Only the lines from the beginning of the data below through the line that contains "Definition set_depth (n" should be repeated, exactly as written.

(Collected data entries)
-- Opening Marker --

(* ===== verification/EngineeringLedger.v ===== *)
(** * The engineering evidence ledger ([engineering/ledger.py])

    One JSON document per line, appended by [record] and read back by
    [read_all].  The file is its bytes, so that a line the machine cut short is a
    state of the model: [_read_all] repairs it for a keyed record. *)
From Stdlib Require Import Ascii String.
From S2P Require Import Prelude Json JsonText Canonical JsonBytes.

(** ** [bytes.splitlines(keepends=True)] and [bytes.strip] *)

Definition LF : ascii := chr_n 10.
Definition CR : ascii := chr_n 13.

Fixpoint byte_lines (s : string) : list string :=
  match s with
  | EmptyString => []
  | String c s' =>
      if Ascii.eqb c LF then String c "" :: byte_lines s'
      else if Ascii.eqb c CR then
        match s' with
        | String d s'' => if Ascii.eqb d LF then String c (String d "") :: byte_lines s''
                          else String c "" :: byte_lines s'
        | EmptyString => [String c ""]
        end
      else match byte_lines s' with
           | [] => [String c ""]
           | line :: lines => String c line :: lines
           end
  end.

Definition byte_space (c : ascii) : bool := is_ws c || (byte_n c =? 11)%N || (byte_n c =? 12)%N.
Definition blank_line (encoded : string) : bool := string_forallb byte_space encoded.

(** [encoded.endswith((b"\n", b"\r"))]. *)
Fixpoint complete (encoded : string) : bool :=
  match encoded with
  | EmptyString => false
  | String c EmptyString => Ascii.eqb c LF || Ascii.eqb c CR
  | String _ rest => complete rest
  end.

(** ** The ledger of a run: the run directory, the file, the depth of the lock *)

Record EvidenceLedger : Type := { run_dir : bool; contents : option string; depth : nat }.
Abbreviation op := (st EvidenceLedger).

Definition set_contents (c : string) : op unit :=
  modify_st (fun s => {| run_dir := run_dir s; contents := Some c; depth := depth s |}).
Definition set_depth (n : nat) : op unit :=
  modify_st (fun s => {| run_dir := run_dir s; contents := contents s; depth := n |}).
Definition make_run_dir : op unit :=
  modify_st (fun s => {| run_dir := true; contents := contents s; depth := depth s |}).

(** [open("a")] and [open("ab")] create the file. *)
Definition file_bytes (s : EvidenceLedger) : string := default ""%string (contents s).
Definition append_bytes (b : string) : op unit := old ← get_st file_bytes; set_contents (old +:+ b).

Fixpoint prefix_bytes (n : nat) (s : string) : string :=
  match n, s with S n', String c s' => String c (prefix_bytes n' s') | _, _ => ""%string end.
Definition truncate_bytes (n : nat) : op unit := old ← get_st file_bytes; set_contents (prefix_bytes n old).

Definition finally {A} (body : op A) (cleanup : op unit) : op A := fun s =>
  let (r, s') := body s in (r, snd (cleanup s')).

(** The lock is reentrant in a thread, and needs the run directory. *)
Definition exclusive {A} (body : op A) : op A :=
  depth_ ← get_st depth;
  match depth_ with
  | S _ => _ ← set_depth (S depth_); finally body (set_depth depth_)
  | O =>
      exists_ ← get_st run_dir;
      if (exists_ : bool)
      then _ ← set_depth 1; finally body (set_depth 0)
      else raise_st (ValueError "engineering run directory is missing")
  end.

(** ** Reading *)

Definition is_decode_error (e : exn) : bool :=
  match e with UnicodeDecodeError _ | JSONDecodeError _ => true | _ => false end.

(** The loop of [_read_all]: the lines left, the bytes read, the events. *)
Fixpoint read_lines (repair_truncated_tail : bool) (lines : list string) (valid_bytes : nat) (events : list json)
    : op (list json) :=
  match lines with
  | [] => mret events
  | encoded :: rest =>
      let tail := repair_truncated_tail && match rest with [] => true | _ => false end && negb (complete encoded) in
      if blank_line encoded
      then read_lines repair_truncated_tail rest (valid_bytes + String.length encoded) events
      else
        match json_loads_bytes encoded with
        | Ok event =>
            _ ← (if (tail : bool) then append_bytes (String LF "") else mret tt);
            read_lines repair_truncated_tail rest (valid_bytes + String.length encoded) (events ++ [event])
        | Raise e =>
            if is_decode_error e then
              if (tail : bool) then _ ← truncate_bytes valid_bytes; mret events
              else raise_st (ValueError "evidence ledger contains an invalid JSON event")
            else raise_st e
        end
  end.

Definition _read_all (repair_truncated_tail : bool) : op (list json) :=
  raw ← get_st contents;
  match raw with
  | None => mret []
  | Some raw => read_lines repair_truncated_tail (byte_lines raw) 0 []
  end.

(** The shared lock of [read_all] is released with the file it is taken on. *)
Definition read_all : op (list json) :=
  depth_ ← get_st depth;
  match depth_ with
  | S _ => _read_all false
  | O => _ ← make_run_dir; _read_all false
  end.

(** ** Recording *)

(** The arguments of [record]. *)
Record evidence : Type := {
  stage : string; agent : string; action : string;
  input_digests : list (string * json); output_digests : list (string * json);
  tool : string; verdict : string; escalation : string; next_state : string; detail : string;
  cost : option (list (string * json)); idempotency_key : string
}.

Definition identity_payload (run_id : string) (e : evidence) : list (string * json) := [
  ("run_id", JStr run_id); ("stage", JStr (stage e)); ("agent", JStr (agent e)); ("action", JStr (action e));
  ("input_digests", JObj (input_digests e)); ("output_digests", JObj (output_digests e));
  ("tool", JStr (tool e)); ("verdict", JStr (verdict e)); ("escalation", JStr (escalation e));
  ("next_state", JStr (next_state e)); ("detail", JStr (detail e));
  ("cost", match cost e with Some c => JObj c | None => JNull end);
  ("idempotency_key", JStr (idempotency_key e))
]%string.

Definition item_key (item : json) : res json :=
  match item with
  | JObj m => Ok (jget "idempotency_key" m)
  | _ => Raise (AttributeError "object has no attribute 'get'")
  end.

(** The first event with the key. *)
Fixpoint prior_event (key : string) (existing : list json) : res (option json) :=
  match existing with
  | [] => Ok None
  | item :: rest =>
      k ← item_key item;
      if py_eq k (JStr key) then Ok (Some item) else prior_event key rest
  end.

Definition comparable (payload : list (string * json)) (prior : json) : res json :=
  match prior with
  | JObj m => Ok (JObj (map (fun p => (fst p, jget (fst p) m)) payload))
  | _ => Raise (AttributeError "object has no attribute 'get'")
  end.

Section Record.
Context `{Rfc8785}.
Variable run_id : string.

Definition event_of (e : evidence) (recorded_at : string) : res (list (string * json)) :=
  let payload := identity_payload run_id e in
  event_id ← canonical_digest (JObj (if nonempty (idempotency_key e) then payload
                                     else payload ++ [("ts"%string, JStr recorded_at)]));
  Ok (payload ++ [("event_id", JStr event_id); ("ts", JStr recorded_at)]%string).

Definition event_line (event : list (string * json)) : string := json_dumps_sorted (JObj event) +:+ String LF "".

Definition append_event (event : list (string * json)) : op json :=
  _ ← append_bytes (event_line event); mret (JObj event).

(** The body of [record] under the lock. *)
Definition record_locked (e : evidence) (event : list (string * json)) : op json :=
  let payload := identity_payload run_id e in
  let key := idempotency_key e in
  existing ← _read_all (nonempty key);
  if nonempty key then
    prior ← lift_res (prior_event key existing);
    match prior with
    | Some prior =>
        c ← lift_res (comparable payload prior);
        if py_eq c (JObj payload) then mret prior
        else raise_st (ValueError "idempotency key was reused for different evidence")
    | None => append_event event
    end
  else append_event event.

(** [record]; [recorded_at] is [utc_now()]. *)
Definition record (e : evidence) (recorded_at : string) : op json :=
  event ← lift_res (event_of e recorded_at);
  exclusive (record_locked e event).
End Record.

-- Closing Marker --

__Task response__:
(* ===== verification/EngineeringLedger.v ===== *)
(** * The engineering evidence ledger ([engineering/ledger.py])

    One JSON document per line, appended by [record] and read back by
    [read_all].  The file is its bytes, so that a line the machine cut short is a
    state of the model: [_read_all] repairs it for a keyed record. *)
From Stdlib Require Import Ascii String.
From S2P Require Import Prelude Json JsonText Canonical JsonBytes.

(** ** [bytes.splitlines(keepends=True)] and [bytes.strip] *)

Definition LF : ascii := chr_n 10.
Definition CR : ascii := chr_n 13.

Fixpoint byte_lines (s : string) : list string :=
  match s with
  | EmptyString => []
  | String c s' =>
      if Ascii.eqb c LF then String c "" :: byte_lines s'
      else if Ascii.eqb c CR then
        match s' with
        | String d s'' => if Ascii.eqb d LF then String c (String d "") :: byte_lines s''
                          else String c "" :: byte_lines s'
        | EmptyString => [String c ""]
        end
      else match byte_lines s' with
           | [] => [String c ""]
           | line :: lines => String c line :: lines
           end
  end.

Definition byte_space (c : ascii) : bool := is_ws c || (byte_n c =? 11)%N || (byte_n c =? 12)%N.
Definition blank_line (encoded : string) : bool := string_forallb byte_space encoded.

(** [encoded.endswith((b"\n", b"\r"))]. *)
Fixpoint complete (encoded : string) : bool :=
  match encoded with
  | EmptyString => false
  | String c EmptyString => Ascii.eqb c LF || Ascii.eqb c CR
  | String _ rest => complete rest
  end.

(** ** The ledger of a run: the run directory, the file, the depth of the lock *)

Record EvidenceLedger : Type := { run_dir : bool; contents : option string; depth : nat }.
Abbreviation op := (st EvidenceLedger).

Definition set_contents (c : string) : op unit :=
  modify_st (fun s => {| run_dir := run_dir s; contents := Some c; depth := depth s |}).
Definition set_depth (n : nat) : op unit :=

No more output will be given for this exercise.